The race to build fully autonomous cars has gone into hyper-drive, with major car-makers such as GM, Daimler, BMW and Audi promising SAE Level 5 autonomous driving by sometime in 2021.
Goldman Sachs predicts that robo taxis will grow the ride-hailing and sharing business from $5 billion in revenue today to $285 billion by 2030. Autonomous driving will re-define mobility, and historic earning streams are sure to be toppled.
Even with all the road testing the car-makers are doing, the only way the car companies can meet their ambitious goals is by leveraging the power of analytics and artificial intelligence (AI) to learn on real-world roads and accelerate development using simulations. The auto-makers are using simulation techniques such as hardware-in-the-loop (HIL) and software-in-the-loop (SIL) to make this happen.
This reliance on AI and analytics means that data engineering, management and storage will become more important than ever. Here’s a checklist of what the car-makers have been learning during road tests and the steps required to manage the data that will make autonomous vehicles a reality:
- Meet the data challenge. Running the tests for autonomous cars generates a great deal of data, something like 6 to 8 gigabytes every second for each car. In 2017 alone, the industry created some 250 exabytes of data. Leading-edge concepts are needed to handle such volumes and gain value from it. The most effective approach bases its analysis on the value of the data. For this, deep knowledge of the automotive industry and the data are needed. Inherently, the data consists of a time series, which helps in accomplishing the data-value approach, which is essentially a way for auto-makers to analyse, then derive business value, from the data.
- Bridge the automotive research and development (R&D) and the computer and data science worlds. Auto manufacturers build cars and are less intimate with data science. Bridging the disciplines would expose them to innovative technologies developed in the data science world that could help contend with the data generated by R&D cars, such as globally distributed data lakes that store raw data until it is needed. While R&D departments have data science skills in focused teams, the car-makers often need assistance to leverage the capabilities of data science and AI throughout the lifetime of their data so they can meet their goals.

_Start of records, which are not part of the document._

(** Two non-negative operands, the rest of the longer one copied. *)
Lemma pos_pos_rest f op `{!BitOp f op} n Zd X Y (Q : digits -> Prop) :
  (forall d, f d 0 = d) -> digits_ok X -> digits_ok Y -> n = length Y ->
  (length Y <= length X <= length Zd)%nat ->
  (forall P R, length P = length X -> digits_ok P -> length (P ++ R) = length Zd ->
     val P = f (val X) (val Y) -> Q (P ++ R)) ->
  forall P, length P = n -> digits_ok P -> combined f X 0 Y 0 n P 0 0 ->
  wp (copy_rest X n (P ++ drop n Zd)) Q.
Proof.
  intros Hf HX HY -> Hl HQ P HlP HP (v & w & Hv & Hw & E).
  pose proof (reads_plain X _ v Hv) as ->. destruct (reads_end Y 0 0 w Hw) as [_ ->].
  { by apply val_nonneg. }
  rewrite Z.sub_0_r in *.
  apply (wp_copy_rest f op) with (w0 := val Y); try done; [lia | rewrite length_drop; lia | by apply val_bounds |].
  intros P' HlP' HP' E'. apply HQ; try done. rewrite length_app, !length_drop. lia.
Qed.

Lemma combined_flip f X sx Y sy k P bx b_y :
  combined f X sx Y sy k P bx b_y -> combined (fun a b => f b a) Y sy X sx k P b_y bx.
Proof. intros (v & w & ? & ? & ?). by exists w, v. Qed.

Lemma BitwiseOr_PosPos_spec Zd X Y :
  digits_ok X -> digits_ok Y -> (length X `max` length Y <= length Zd)%nat ->
  wp (BitwiseOr_PosPos Zd X Y) (fun Z' => length Z' = length Zd /\ digits_ok Z' /\
    val Z' = Z.lor (val X) (val Y)).
Proof.
  intros HX HY HlZ. unfold BitwiseOr_PosPos. set (n := (length X `min` length Y)%nat) in *.
  apply wp_bind. apply (wp_pairs_pos_pos Z.lor orb); [done | done | lia | lia | lia|].
  intros P HlP HP Hc. apply wp_bind. replace (length X `max` n)%nat with (length X) by lia.
  destruct (Nat.le_ge_cases (length X) (length Y)).
  - rewrite copy_rest_done by lia. apply wp_Ok, wp_bind. replace n with (length X) in * by lia.
    apply (pos_pos_rest (fun a b => Z.lor b a) (fun a b => orb b a) (BitOp0 := bitop_flip Z.lor orb _)
      (length X) Zd Y X); try done; [lia | | by apply combined_flip].
    intros P' R HlP' HP' HlR E. rewrite length_app in HlR. apply wp_finish; [lia | done|].
    intros Z' HlZ' HZ' ->. split_and!; [lia | done | done].
  - replace n with (length Y) in * by lia.
    apply (pos_pos_rest Z.lor orb (length Y) Zd X Y); try done; [apply Z.lor_0_r | lia|].
    intros P' R HlP' HP' HlR E. rewrite length_app in HlR. apply wp_bind.
    rewrite copy_rest_done by lia. apply wp_Ok, wp_finish; [lia | done|].
    intros Z' HlZ' HZ' ->. split_and!; [lia | done | done].
Qed.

- Make the data usable and connect it. Autonomous driving technologies such as light detection and ranging (LiDAR), surround cameras and radar generate a lot of specialised data in formats such as the Automotive Data and Time-Triggered Framework (ADTF), ROSbag, and main distribution frame 4 (MDF4). Tools are now available that natively access these automotive formats in a distributed and parallel way on a petabyte scale. By using big data analytics, it’s possible to take a several hundred gigabyte ROSbag file that, in the past, would take several days to analyse, and get it in the hands of engineers in a matter of minutes or seconds. Fast access and analysis at the sensor level is desirable. But only the connection to the autonomous driving model based on the metadata of the topics/streams brings complete value. As a result, this data can be understood, shared and used.
- Reduce the data volume by being selective. Engineers can use AI to determine which elements of the data are valuable and which must be placed in cold, frozen storage. For example, a typical test generates 30 frames of video per second, much of it taken in an open road situation where nothing much happens. The engineers don’t want hours of open road video in which the car was basically on cruise control. The data that’s more valuable gives them insights into how the autonomous vehicle behaved when it came to a crossing or had some interaction with the environment. The superfluous data then gets moved to cold storage supported by a volume topology architecture.
- Optimise autonomous data. If during a human-controlled drive the autonomous shadow driver makes decisions different from those of the human, these events should be recorded. Similarly, when semi-autonomous cars are corrected by human drivers, this must be noted so engineers can make a correction. The goal: to create a culture of continuous improvement where the autonomous cars reach the point where the general public will accept them. And once the industry reaches that break-point, the continuous improvement culture continues on indefinitely.
Given the pain-staking detail the data tracks, it’s understandable why developing a fully autonomous car will take at least three to five years. The carmakers still need to run several years of road tests and simulations before there’s a high degree of confidence that autonomous vehicles can replace traditional cars driven by humans.
As it has evolved, autonomous driving has become more of a computer and data science problem than a car manufacturing issue. This explains why tech companies such as Waymo are currently leading the way. However, if the car-makers act correctly and decisively, the tech groups may not maintain that leadership. Car-makers must team with leading computer and data science companies as close partners to catch up.
After all, the race for autonomous driving is on because the future of the car industry depends on it.